MicroRNAs (miRNAs) are small non-coding RNAs that function through the RNA interference (RNAi) pathway and post-transcriptionally regulate gene expression in eukaryotic organisms. While miRNAs are known to affect cellular proliferation, differentiation, and morphological development, neither their expression nor roles in mammalian inner ear development have been characterized. We have investigated the extent of miRNA expression at various time points throughout maturation of the postnatal mouse inner ear by microarray analysis. Approximately one third of known miRNAs are detected in the inner ear, and their expression persists to adulthood. Expression of such miRNAs is validated by quantitative PCR and northern blot analysis.
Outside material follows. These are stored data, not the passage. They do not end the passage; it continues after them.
(** * Further properties of the routes *)

(** ** The decorator in full *)

Lemma jwt_decode_cases token key e st :
  (exists claims, jwt_decode token key e st = (Return (PDict claims), st))
  \/ (exists x, jwt_decode token key e st = (Raise x, st)
                /\ (x = DecodeError \/ x = InvalidSignatureError
                    \/ x = ExpiredSignatureError)).
Proof.
  unfold jwt_decode.
  destruct (jwt_segments e key token) as [|payload [|]]; simpl; eauto 6.
  destruct payload as [| | | | |claims|]; eauto 6.
  destruct (dict_lookup "exp" claims) as [[| |exp| | | |]|]; eauto 6.
  destruct (exp <=? utcnow e); eauto 6.
Qed.

(** The three ways in which a decorated view can end. *)
Lemma require_auth_outcomes :
  forall (Args : Type) (f : User.t -> Args -> M response) (args : Args) e st,
    (exists resp, status resp = 401
                  /\ require_auth f args e st = (Return resp, st))
    \/ (exists x, (x = KeyError \/ x = TypeError)
                  /\ require_auth f args e st = (Raise x, st))
    \/ (exists h claims s g_user,
           request_authorization e = Some h
           /\ String.prefix "Bearer " h = true
           /\ jwt_decode (token_of h) SECRET_KEY e st = (Return (PDict claims), st)
           /\ dict_lookup "username" claims = Some (PStr s)
           /\ users e !! s = Some g_user
           /\ require_auth f args e st = f g_user args e st).
Proof.
  intros Args f args e st.
  unfold require_auth. unfold_m.
  destruct (request_authorization e) as [h|] eqn:Hheader; [|auth_rejected].
  assert (Hcases : String.prefix "Bearer " h = true
                   \/ String.prefix "Bearer " h = false)
    by (destruct (String.prefix "Bearer " h); auto).
  destruct Hcases as [Hprefix|Hprefix].
  2:{ rewrite Hprefix, orb_true_r. auth_rejected. }
  rewrite (bearer_header_accepted _ Hprefix), (bearer_second_field _ Hprefix).
  unfold try_except. unfold_m.
  destruct (jwt_decode_cases (token_of h) SECRET_KEY e st)
    as [(claims & Hdec)|(x & Hdec & Hx)]; rewrite Hdec.
  - unfold users_get. simpl.
    destruct (dict_lookup "username" claims) as [[| | |s| | |]|] eqn:Hname; simpl;
      try auth_rejected;
      try (right; left; eexists; split; [|reflexivity]; tauto).
    destruct (users e !! s) as [g_user|] eqn:Huser; [|auth_rejected].
    right; right. exists h, claims, s, g_user. repeat split; assumption.
  - destruct Hx as [-> | [-> | ->]]; simpl; auth_rejected.
Qed.

(** X1.  Whatever view [require_auth] wraps, a request ends in one of
    three ways.  It is answered 401 with the state untouched; or the
    username claim of a verified token is missing or cannot be hashed
    and [KeyError] or [TypeError] escapes, again with the state
    untouched; or the header starts with [Bearer ], its token verifies,
    the username claim is a string that is a key of the directory, and
    the outcome is that of the view run once with that user record. *)
Theorem require_auth_sound :
  forall (Args : Type) (f : User.t -> Args -> M response) (args : Args) e st,
    (exists resp, status resp = 401
                  /\ require_auth f args e st = (Return resp, st))
    \/ (exists x, (x = KeyError \/ x = TypeError)
                  /\ require_auth f args e st = (Raise x, st))
    \/ (exists h claims s g_user,
           request_authorization e = Some h
           /\ String.prefix "Bearer " h = true
           /\ jwt_decode (token_of h) SECRET_KEY e st = (Return (PDict claims), st)
           /\ dict_lookup "username" claims = Some (PStr s)
           /\ users e !! s = Some g_user
           /\ require_auth f args e st = f g_user args e st).
Proof.
  intros Args f args e st. apply require_auth_outcomes.
Qed.

(** ** Reading one resource *)

Lemma get_resource_store g_user resource_id e st :
  resources (snd (get_resource g_user resource_id e st)) = resources st
  /\ next_resource_id (snd (get_resource g_user resource_id e st))
     = next_resource_id st.
Proof.
  unfold get_resource, find_resource. unfold_m.
  destruct (list_find _ (resources st)) as [[i r]|]; [|now split].
  rewrite check_opa_permission_run.
  destruct (opa_decision _) as [allowed|x]; [|now split].
  destruct (truthy allowed); now split.
Qed.

(** X2.  [get_resource] never changes the store or the id counter.  It
    answers 404, without asking the decision point, exactly when no
    stored resource has the id.  Otherwise it asks once, about the
    first resource [r0] of that id with action "read": the answer is
    200 with the data of [r0] when the check returns a value that is
    true as a condition, 403 without any data when it is false, and an
    exception of the check escapes as it is. *)
Theorem get_resource_outcome :
  forall g_user resource_id e st,
    resources (snd (get_resource g_user resource_id e st)) = resources st
    /\ next_resource_id (snd (get_resource g_user resource_id e st))
       = next_resource_id st
    /\ ((forall r, r ∈ resources st -> Resource.id r <> resource_id) ->
        get_resource g_user resource_id e st
        = (Return (jsonify (error "Resource not found") 404), st))
    /\ ((exists r, r ∈ resources st /\ Resource.id r = resource_id) ->
        exists r0,
          r0 ∈ resources st /\ Resource.id r0 = resource_id
          /\ get_resource g_user resource_id e st
             = (match opa_decision
                        (requests_post e OPA_URL (opa_query g_user "read" (Some r0)) 2)
                with
                | Return allowed =>
                    Return (if truthy allowed
                            then jsonify (PDict [("resource", Resource.to_py r0)]) 200
                            else jsonify (error "Forbidden") 403)
                | Raise x => Raise x
                end,
                record_query (opa_query g_user "read" (Some r0)) st)).
Proof.
  intros g_user resource_id e st.
  destruct (get_resource_store g_user resource_id e st) as [Hres Hnext].
  split; [exact Hres|]. split; [exact Hnext|]. split.
  - intros Hnone. unfold get_resource, find_resource. unfold_m.
    now rewrite (find_resource_None _ _ Hnone).
  - intros Hex.
    destruct (find_resource_Some resource_id (resources st) Hex)
      as (i & r0 & Hfind & Hi & Hid).
    exists r0. split; [now apply list_elem_of_lookup_2 in Hi|].
    split; [exact Hid|].
    unfold get_resource, find_resource. unfold_m.
    rewrite Hfind, check_opa_permission_run.
    destruct (opa_decision _) as [allowed|x]; [|reflexivity].
    destruct (truthy allowed); reflexivity.
Qed.

(** bob reads resource 3 of globex while the decision point denies. *)
Lemma get_resource_outcome_witness :
  exists r0,
    r0 ∈ resources initial_state /\ Resource.id r0 = 3
    /\ fst (get_resource bob 3 (world None PNone opa_denies) initial_state)
       = Return (jsonify (error "Forbidden") 403).
Proof.
  destruct (proj2 (proj2 (proj2
              (get_resource_outcome bob 3 (world None PNone opa_denies) initial_state)))
              resource_3_stored)
    as (r0 & Hin & Hid & Hrun).
  exists r0. split; [exact Hin|]. split; [exact Hid|].
  rewrite Hrun. reflexivity.
Defined.

(** ** Logging in and coming back with the token *)

Lemma users_username e s user :
  users e !! s = Some user -> User.username user = s.
Proof.
  unfold users, users_items. simpl. intros H.
  destruct (decide (s = "alice")) as [->|H1];
    [rewrite lookup_insert_eq in H; now injection H as <-|].
  rewrite lookup_insert_ne in H by congruence.
  destruct (decide (s = "bob")) as [->|H2];
    [rewrite lookup_insert_eq in H; now injection H as <-|].
  rewrite lookup_insert_ne in H by congruence.
  destruct (decide (s = "charlie")) as [->|H3];
    [rewrite lookup_insert_eq in H; now injection H as <-|].
  rewrite lookup_insert_ne in H by congruence.
  destruct (decide (s = "diana")) as [->|H4];
    [rewrite lookup_insert_eq in H; now injection H as <-|].
  rewrite lookup_insert_ne in H by congruence.
  destruct (decide (s = "root")) as [->|H5];
    [rewrite lookup_insert_eq in H; now injection H as <-|].
  rewrite lookup_insert_ne, lookup_empty in H by congruence. discriminate.
Qed.

Lemma users_same_digest e e' :
  sha256_hexdigest e' = sha256_hexdigest e -> users e' = users e.
Proof. intros H. unfold users, users_items. now rewrite H. Qed.

Lemma login_accepts e st kvs u p user :
  request_json e = PDict kvs ->
  dict_lookup "username" kvs = Some (PStr u) ->
  dict_lookup "password" kvs = Some (PStr p) ->
  users e !! u = Some user ->
  User.password user = sha256_hexdigest e p ->
  login e st
  = (Return
         (jsonify
            (PDict
               [ ("token",
                  PStr (jwt_encode e (login_claims user (utcnow e)) SECRET_KEY));
                 ("user",
                  PDict [ ("username", PStr (User.username user));
                          ("name", PStr (User.name user));
                          ("tenant", PStr (User.tenant user));
                          ("role", PStr (User.role user)) ]) ])
            200),
       st).
Proof.
  intros Hjson Hname Hpass Huser Hdigest.
  unfold login, users_get, login_claims. unfold_m.
  rewrite Hjson. simpl. rewrite Hname, Hpass, Huser. simpl.
  now rewrite Hdigest, String.eqb_refl.
Qed.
Further analysis by in situ hybridization demonstrates that certain miRNAs exhibit cell-specific expression patterns in the mouse inner ear. Notably, we demonstrate that miRNAs previously associated with mechanosensory cells in zebrafish are also expressed in hair cells of the auditory and vestibular endorgans. Our results demonstrate that miRNA expression is abundant in the mammalian inner ear and that certain miRNAs are evolutionarily associated with mechanosensory cell development and/or function. The data suggest that miRNAs contribute substantially to genetic programs intrinsic to development and function of the mammalian inner ear and that specific miRNAs might influence formation of sensory epithelia from the primitive otic neuroepithelium.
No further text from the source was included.